_PROBLEM TO WORK ON_
Return the records below exactly as they are written.

[Stored items]
(** Every submission carries the slider's value as [min_score]. *)
Lemma handleSubmit_min_score st :
  blank (query st) = false →
  ∃ p, handleSubmit st = [p] ∧ min_score p = minScore st.
Proof.
  intros B. unfold handleSubmit.
  destruct (String.eqb_spec (trim (query st)) "") as [E|_].
  - apply trim_empty in E. congruence.
  - eexists. split; reflexivity.
Qed.

(** C5. The threshold of the minimum-score filter is 0 when none is
    configured, and at that threshold the filter excludes no job, scores
    being non-negative: it returns the jobs it was given, in their order,
    and rejects none. A threshold that is configured decides alone which
    jobs survive: those scoring at least as much. *)
Theorem min_score_default_noop (ms : list JobMatch) :
  Forall (λ m, 0 <= overall_score (score m)) ms →
  default_threshold == 0
  ∧ min_score_filter default_threshold ms = {| surviving_jobs := ms; excluded := [] |}
  ∧ ∀ t m, m ∈ surviving_jobs (min_score_filter t ms)
           ↔ m ∈ ms ∧ t <= overall_score (score m).
Proof.
  intros Hms. split; [done|]. split; [by apply min_score_filter_zero|].
  intros t m. apply min_score_survivors.
Qed.

End MinScoreFacts.

(** ** The ranker *)

Module RankerFacts.
Import Schema Pipeline Samples.
Local Open Scope Q_scope.

Implicit Types a b c : JobMatch.

Lemma posted_compare_antisym x y :
  posted_compare y x = CompOpp (posted_compare x y).
Proof. destruct x, y; simpl; [apply Z.compare_antisym|done..]. Qed.

Lemma posted_compare_eq x y : posted_compare x y = Eq ↔ x = y.
Proof.
  destruct x, y; simpl; [|split; done..].
  rewrite Z.compare_eq_iff. split; congruence.
Qed.

Lemma posted_compare_gt_trans x y z :
  posted_compare x y = Gt → posted_compare y z = Gt → posted_compare x z = Gt.
Proof.
  destruct x, y, z; simpl; try done. rewrite !Z.compare_gt_iff. lia.
Qed.

(** The sort key, spelled out. *)
Lemma outranks_spec a b :
  outranks a b ↔
    overall_of b < overall_of a
    ∨ (overall_of a == overall_of b
       ∧ (posted_compare (posted_of a) (posted_of b) = Gt
          ∨ (posted_of a = posted_of b ∧ String.leb (id_of a) (id_of b) = true))).
Proof.
  unfold outranks, outranksb, overall_of, posted_of, id_of.
  destruct (Qcompare _ _) eqn:Q.
  - apply Qeq_alt in Q.
    destruct (posted_compare _ _) eqn:P.
    + apply posted_compare_eq in P. split; [by auto|].
      intros [H|(_ & [H|[_ H]])]; [lra|done..].
    + assert (posted_at (job a) ≠ posted_at (job b)) as Hne.
      { intros E. apply posted_compare_eq in E. congruence. }
      split; [done|]. intros [H|(_ & [H|[H _]])]; [lra|done..].
    + split; auto.
  - apply Qlt_alt in Q. split; [done|]. intros [H|[H _]]; lra.
  - apply Qgt_alt in Q. split; auto.
Qed.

_EXERCISE OUTPUT_
(** Every submission carries the slider's value as [min_score]. *)
Lemma handleSubmit_min_score st :
  blank (query st) = false →
  ∃ p, handleSubmit st = [p] ∧ min_score p = minScore st.
Proof.
  intros B. unfold handleSubmit.
  destruct (String.eqb_spec (trim (query st)) "") as [E|_].
  - apply trim_empty in E. congruence.
  - eexists. split; reflexivity.
Qed.

(** C5. The threshold of the minimum-score filter is 0 when none is
    configured, and at that threshold the filter excludes no job, scores
    being non-negative: it returns the jobs it was given, in their order,
    and rejects none. A threshold that is configured decides alone which
    jobs survive: those scoring at least as much. *)
Theorem min_score_default_noop (ms : list JobMatch) :
  Forall (λ m, 0 <= overall_score (score m)) ms →
  default_threshold == 0
  ∧ min_score_filter default_threshold ms = {| surviving_jobs := ms; excluded := [] |}
  ∧ ∀ t m, m ∈ surviving_jobs (min_score_filter t ms)
           ↔ m ∈ ms ∧ t <= overall_score (score m).
Proof.
  intros Hms. split; [done|]. split; [by apply min_score_filter_zero|].
  intros t m. apply min_score_survivors.
Qed.

End MinScoreFacts.

(** ** The ranker *)

Module RankerFacts.
Import Schema Pipeline Samples.
Local Open Scope Q_scope.

Implicit Types a b c : JobMatch.

Lemma posted_compare_antisym x y :
  posted_compare y x = CompOpp (posted_compare x y).
Proof. destruct x, y; simpl; [apply Z.compare_antisym|done..]. Qed.

Lemma posted_compare_eq x y : posted_compare x y = Eq ↔ x = y.
Proof.
  destruct x, y; simpl; [|split; done..].
  rewrite Z.compare_eq_iff. split; congruence.
Qed.

Lemma posted_compare_gt_trans x y z :
  posted_compare x y = Gt → posted_compare y z = Gt → posted_compare x z = Gt.
Proof.
  destruct x, y, z; simpl; try done. rewrite !Z.compare_gt_iff. lia.
Qed.

(** The sort key, spelled out. *)
Lemma outranks_spec a b :
  outranks a b ↔
    overall_of b < overall_of a
    ∨ (overall_of a == overall_of b
       ∧ (posted_compare (posted_of a) (posted_of b) = Gt
          ∨ (posted_of a = posted_of b ∧ String.leb (id_of a) (id_of b) = true))).
Proof.
  unfold outranks, outranksb, overall_of, posted_of, id_of.
  destruct (Qcompare _ _) eqn:Q.
  - apply Qeq_alt in Q.
    destruct (posted_compare _ _) eqn:P.
    + apply posted_compare_eq in P. split; [by auto|].
      intros [H|(_ & [H|[_ H]])]; [lra|done..].
    + assert (posted_at (job a) ≠ posted_at (job b)) as Hne.
      { intros E. apply posted_compare_eq in E. congruence. }
      split; [done|]. intros [H|(_ & [H|[H _]])]; [lra|done..].
    + split; auto.
  - apply Qlt_alt in Q. split; [done|]. intros [H|[H _]]; lra.
  - apply Qgt_alt in Q. split; auto.
Qed.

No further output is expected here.